With 13 of his countrymen around him this summer – always assuming there is no significant injury trauma in the raft of knockout and must-win matches between now and the end of the northern hemisphere campaign – O'Connell will not find himself scratching around for a familiar face. Even the two non-regulars in the Ireland team, the eye-catching back Keith Earls and the leathery old flanker Alan Quinlan, are like brothers to him. Earls comes from the same neck of the woods – "I played with his father, which makes me sound very old," O'Connell said – while Quinlan, from Tipperary, has given everything to the Munster cause for longer than anyone cares to remember.
But there is more to a stint as Lions captain than persuading good mates to play out of their skins. There are eight Englishmen for the captain to integrate, not to mention a large Welsh contingent, including Warren Gatland. During the build-up to last month's Six Nations decider in Cardiff, it was Gatland who attempted to disorientate the Irish with a barrage of sledgehammer verbals. O'Connell was less than impressed, and in the immediate aftermath of his country's triumph, he treated himself to a pointed sentence or two of his own. Will the two men get along, now they are fighting in common cause?

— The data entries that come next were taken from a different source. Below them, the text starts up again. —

Lemma create_preserved uuid rq (db db' : refund_db L) r : create uuid rq db = Ok (db', r) → preserved db db'.
Proof.
  intros E [H1 H2 H3 H4].
  destruct (create_refund_effect _ _ _ _ _ E) as (pay & Hpay & Hown & -> & Hst & Hid & Hm & Hp & He & _ & Hlo & Hhi).
  split; [split|].
  - cbn. eapply numbered_step; [exact H1|]. left. by exists r.
  - cbn. apply Forall_app_2; [done|]. by constructor.
  - intros m p. unfold refund_limit. cbn [refund_rows payment_rows with_refunds]. specialize (H3 m p). unfold refund_limit in H3.
    unfold refunded in *. rewrite sum_where_snoc. unfold active_for at 2. rewrite Hm, Hp, Hst.
    destruct (decide (rq_merchant rq = m)) as [<-|]; [|rewrite bool_decide_eq_false_2 by done; cbn; lia].
    destruct (decide (rq_payment rq = p)) as [<-|]; [|rewrite (bool_decide_eq_false_2 (rq_payment rq = p)) by done;
      rewrite andb_false_r; cbn; lia].
    rewrite !bool_decide_eq_true_2 by done. cbn. unfold fn_refundable_amount, refunded in *. rewrite Hpay, Hown in *. lia.
  - cbn. apply Forall_app_2; [done|]. constructor; [|done]. rewrite Hst, He. split; [done|by intros [? ?]].
  - intros i x Hi. exists x. cbn. rewrite lookup_app_l by (by eapply lookup_lt_Some). by split.
Qed.

Lemma transition_entry s id m new c (db db' : refund_db L) r r' :
  find_refund db id = Some r → transition s id m new c db = Ok (db', r') →
  r_status r' = RSucceeded ∧ is_Some (r_ledger_entry r') ∨
  r_status r' ≠ RSucceeded ∧ r_ledger_entry r' = r_ledger_entry r.
Proof.
  intros Hf. unfold transition. rewrite Hf. destruct (parse_status new) as [st|]; [|done]. intros E.
  apply res_bind_Ok in E as ([] & _ & E). apply res_bind_Ok in E as ([] & _ & E).
  apply res_bind_Ok in E as ([ml e] & Hp & E). injection E as _ <-. cbn.
  destruct (decide (st = RSucceeded)) as [->|Hne]; [left|right]; (split; [done|]).
  - destruct (r_ledger_entry r) as [e0|] eqn:He; [by destruct e; eexists|].
    rewrite !bool_decide_eq_true_2 in Hp by done. cbn in Hp.
    apply res_bind_Ok in Hp as (p & _ & Hp). injection Hp as _ <-. by eexists.
  - rewrite bool_decide_eq_false_2 in Hp by done. injection Hp as _ <-. by destruct (r_ledger_entry r).
Qed.

Lemma transition_preserved s id m new c (db db' : refund_db L) r :
  transition s id m new c db = Ok (db', r) → preserved db db'.
Proof.
  intros E [H1 H2 H3 H4].
  destruct (transition_effect _ _ _ _ _ _ _ _ H1 E) as (i & r0 & ml & Hi & Hf & _ & -> & Hsame & _ & Hstep).
  pose proof (transition_entry _ _ _ _ _ _ _ _ _ Hf E) as Hent.
  split; [split|].
  - cbn. eapply numbered_step; [exact H1|]. right. by exists i, r0, r.
  - cbn. apply Forall_insert; [done|]. destruct Hsame as (_ & _ & _ & _ & -> & _).
    by apply (proj1 (Forall_lookup _ _) H2 i).
  - intros m' p. cbn [refund_rows payment_rows with_refunds]. etrans; [|apply (H3 m' p)]. eapply refunded_update; try done.
    unfold amounts_nonneg. eapply Forall_impl; [exact H2|]. cbn. lia.
  - cbn. apply Forall_insert; [done|]. pose proof (proj1 (Forall_lookup _ _) H4 i r0 Hi) as H0. cbn in H0.
    destruct Hent as [[-> Hs]|[Hne ->]]; [done|]. split; [done|]. intros Hs. apply H0 in Hs.
    rewrite Hs in Hstep. by apply final_step in Hstep.
  - intros j x Hj. cbn. destruct (decide (i = j)) as [<-|Hne].
    + rewrite Hi in Hj. injection Hj as <-. exists r.
      rewrite list_lookup_insert_eq by (by eapply lookup_lt_Some). split; [done|].
      split; [done|]. split; [by apply rtc_once|]. apply final_step in Hstep. congruence.
    + exists x. rewrite list_lookup_insert_ne by done. by split.
Qed.

Lemma dispatch_preserved {G} (create_refund : gateway_call → G → G * res gateway_reply) exn_text
    s uuid request_key speed rq (db : refund_db L) g :
  preserved db (_create_and_dispatch_once create_refund exn_text s uuid request_key speed rq (db, g)).1.1.
Proof.
  unfold _create_and_dispatch_once. destruct (payment_rows db !! rq_payment rq) as [pay|]; [|done].
  destruct (create uuid rq db) as [[db1 local]|e] eqn:Hc; [|done].
  apply create_preserved in Hc. destruct (negb _); [done|].
  destruct (decimal_of (rq_amount rq)) as [amt|e]; [|done].
  destruct (create_refund _ g) as [g' [reply|e]].
  - set (db2 := _mirror_rzp_refund reply (r_uuid local) (rq_merchant rq) db1).
    assert (preserved db1 db2) as H2
      by (unfold db2, _mirror_rzp_refund; repeat case_match; by apply preserved_rows).
    destruct (gateway_outcome reply) as [target reason].
    destruct (transition s (r_id local) _ target _ db2) as [[db3 r]|e] eqn:Ht; cbn [fst]; [|by etrans].
    apply transition_preserved in Ht. etrans; [exact Hc|]. by etrans.
  - destruct (transition s (r_id local) _ _ _ db1) as [[db2 r]|e'] eqn:Ht; cbn [fst]; [|done].
    apply transition_preserved in Ht. by etrans.
Qed.

Lemma webhook_preserved s m gid new reason (db db' : refund_db L) r :
  transition_by_gateway_id s m gid new reason db = Ok (db', r) → preserved db db'.
Proof.
  unfold transition_by_gateway_id. destruct (find _ _) as [r0|]; [|by intros [= <- _]].
  destruct (parse_status new); [|by intros [= <- _]]. case_bool_decide; [|by intros [= <- _]].
  intros E. apply res_bind_Ok in E as ([db9 t] & E & [= <- _]). by apply transition_preserved in E.
Qed.
End Preservation.

(** *** Sequences of operations *)

(** Payments are added and change status; amount and owner stay. *)
Definition payments_extend (old new : gmap string payment) : Prop :=
  ∀ p pay, old !! p = Some pay →
    ∃ pay', new !! p = Some pay' ∧ pay_amount pay' = pay_amount pay ∧ pay_restaurant pay' = pay_restaurant pay.

(** One request, webhook or activity of another service. *)
Inductive service_step {L} `{LedgerApi L} (db : refund_db L) : refund_db L → Prop :=
  | StepCreate uuid rq db' r : create uuid rq db = Ok (db', r) → service_step db db'
  | StepTransition s id m new c db' r : transition s id m new c db = Ok (db', r) → service_step db db'
  | StepWebhook s m gid new reason db' r :
      transition_by_gateway_id s m gid new reason db = Ok (db', r) → service_step db db'
  | StepDispatch {G : Type} (create_refund : gateway_call → G → G * res gateway_reply) exn_text digest
      s uuid request_key speed rq ops g :
      service_step db (create_and_dispatch create_refund exn_text digest s uuid request_key speed rq (ops, (db, g))).1.2.1
  | StepElsewhere payments allocations mirror ml :
      payments_extend (payment_rows db) payments →
      service_step db {| payment_rows := payments; refund_rows := refund_rows db;
        route_allocations := allocations; rzp_refunds := mirror; merchant_ledger := ml |}.

Definition empty_refunds {L} (db : refund_db L) : Prop := refund_rows db = [].

Section Sequences.
Context {L : Type} `{LedgerApi L}.

Lemma step_preserved (db db' : refund_db L) : service_step db db' → preserved db db'.
Proof.
  intros [| | |G create_refund exn_text digest s uuid request_key speed rq ops g|payments allocations mirror ml Hext].
  - by eapply create_preserved.
  - by eapply transition_preserved.
  - by eapply webhook_preserved.
  - unfold create_and_dispatch. case_match; [done|].
    pose proof (guarded_mutation_world ("refund_request:" ++ rq_merchant rq ++ ":" ++ request_key)
      ("refund_request:" ++ rq_merchant rq ++ ":" ++ rq_payment rq) (digest speed rq)
      (_create_and_dispatch_once create_refund exn_text s uuid
        ("refund_request:" ++ rq_merchant rq ++ ":" ++ request_key) speed rq) ops (db, g)) as [-> | ->]; [done|].
    apply dispatch_preserved.
  - intros [H1 H2 H3 H4]. split.
    + split; [done|done| |done]. intros m p. cbn [refund_rows]. specialize (H3 m p).
      unfold refund_limit in *. cbn [payment_rows]. destruct (payment_rows db !! p) as [pay|] eqn:Hp.
      * destruct (Hext p pay Hp) as (pay' & -> & -> & Ho). unfold owned_by in *. by rewrite Ho.
      * case_match; [|lia]. destruct (owned_by _ _); lia.
    + intros i r Hi. by exists r.
Qed.

Lemma steps_preserved (db db' : refund_db L) : rtc service_step db db' → preserved db db'.
Proof. induction 1 as [db|db1 db2 db3 H1 _ IH]; [done|]. etrans; [by apply step_preserved|done]. Qed.

Lemma empty_sound (db : refund_db L) : empty_refunds db → sound db.
Proof.
  unfold empty_refunds. intros He. split; rewrite He; try done.
  intros m p. cbn. unfold refund_limit. repeat case_match; lia.
Qed.
End Sequences.

(** C4: whatever requests, gateway replies, webhooks and retries a database has
    seen, the refunds of a payment that count (initiated, processing or
    succeeded) never add up to more than the payment's amount for a merchant,
    and to nothing for a merchant the payment does not belong to. *)
Theorem refunds_within_payment {L} `{LedgerApi L} (db0 db : refund_db L) m p pay :
  empty_refunds db0 → rtc service_step db0 db → payment_rows db !! p = Some pay → 0 <= pay_amount pay →
  0 <= refunded (refund_rows db) m p <= pay_amount pay ∧
  (∀ owner, pay_restaurant pay = Some owner → m ≠ owner → refunded (refund_rows db) m p = 0).
Proof.
  intros He Hr Hp Ha. destruct (steps_preserved _ _ Hr (empty_sound _ He)) as [[_ Hpos Hlim _] _].
  specialize (Hlim m p). unfold refund_limit in Hlim. rewrite Hp in Hlim.
  assert (0 <= refunded (refund_rows db) m p) as H0.
  { apply zsum_nonneg, Forall_map, Forall_forall. intros r [_ Hr0]%list_elem_of_filter.
    pose proof (proj1 (Forall_forall _ _) Hpos r Hr0). cbn in *. lia. }
  split; [destruct (owned_by m pay); lia|]. intros owner Ho Hne. unfold owned_by in Hlim. rewrite Ho in Hlim.
  rewrite bool_decide_eq_false_2 in Hlim by done. lia.
Qed.

(** A refund only moves along its status machine: its identity, payment,
    merchant and amount never change, its status is reached from the earlier one
    by allowed transitions, a row that has succeeded, failed or been cancelled is
    never changed again, and a row has a ledger entry exactly when it succeeded. *)
Theorem refund_history_sound {L} `{LedgerApi L} (db0 db1 db2 : refund_db L) i r :
  empty_refunds db0 → rtc service_step db0 db1 → rtc service_step db1 db2 →
  refund_rows db1 !! i = Some r →
  ∃ r', refund_rows db2 !! i = Some r' ∧ same_refund r r' ∧ rtc status_step (r_status r) (r_status r') ∧
    (ends_refund (r_status r) = true → r' = r) ∧
    (r_status r' = RSucceeded ↔ is_Some (r_ledger_entry r')).
Proof.
  intros He H1 H2 Hi. destruct (steps_preserved _ _ H1 (empty_sound _ He)) as [Hs _].
  destruct (steps_preserved _ _ H2 Hs) as [Hs2 Hev]. destruct (Hev i r Hi) as (r' & Hr' & Hsame & Hrtc & Hfin).
  exists r'. do 4 (split; [done|]). exact (proj1 (Forall_lookup _ _) (sound_entries _ Hs2) i r' Hr').
Qed.

(** ** The money of a success *)

Lemma cents_at_scale n : at_scale 2 (Dec (100 * n) (-4)) n.
Proof. unfold at_scale. change (10 ^ Z.max 0 (dexp _ + 2)) with 1. change (10 ^ Z.max 0 _) with 100. cbn [coef]. lia. Qed.

Lemma paise_of_cents n : paise_of (100 * n) = n.
Proof. unfold paise_of. rewrite Z.mul_comm. by apply round_div_exact. Qed.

"It was a big match, there was a lot at stake and a few things were said," he replied. "Warren clipped us a few times, I clipped him. But he's a serious coach and I respect his knowledge. There has been no need for us to kiss and make up." That comes as a relief to us all.
There are those who claim that O'Connell has yet to produce his best rugby outside the regular confines of Heineken Cup and Six Nations, and they may not be far wrong. There again, Johnson was some way short of the player England came to love and the rest came to fear when he led the Lions in '97. That series against the Boks was the making of the man who would subsequently lift the Webb Ellis Trophy on a famous night in Sydney. If O'Connell can emulate him this summer, who knows what he and Ireland might achieve in New Zealand in 2011?
Lions leader: O'Connell's vital stats
Born: 20 October, 1979, Limerick
Height: 6ft 6in Weight: 17st, 7lb
Club career:
2001-present: Munster (99 apps, 80 pts; 16 tries)
He captained Munster to victory in the 2007-08 Heineken Cup.
International career:
2002-present: Ireland (62 caps)
2005: British and Irish Lions (3 caps)
Scored last ever international try at the old Lansdowne Road.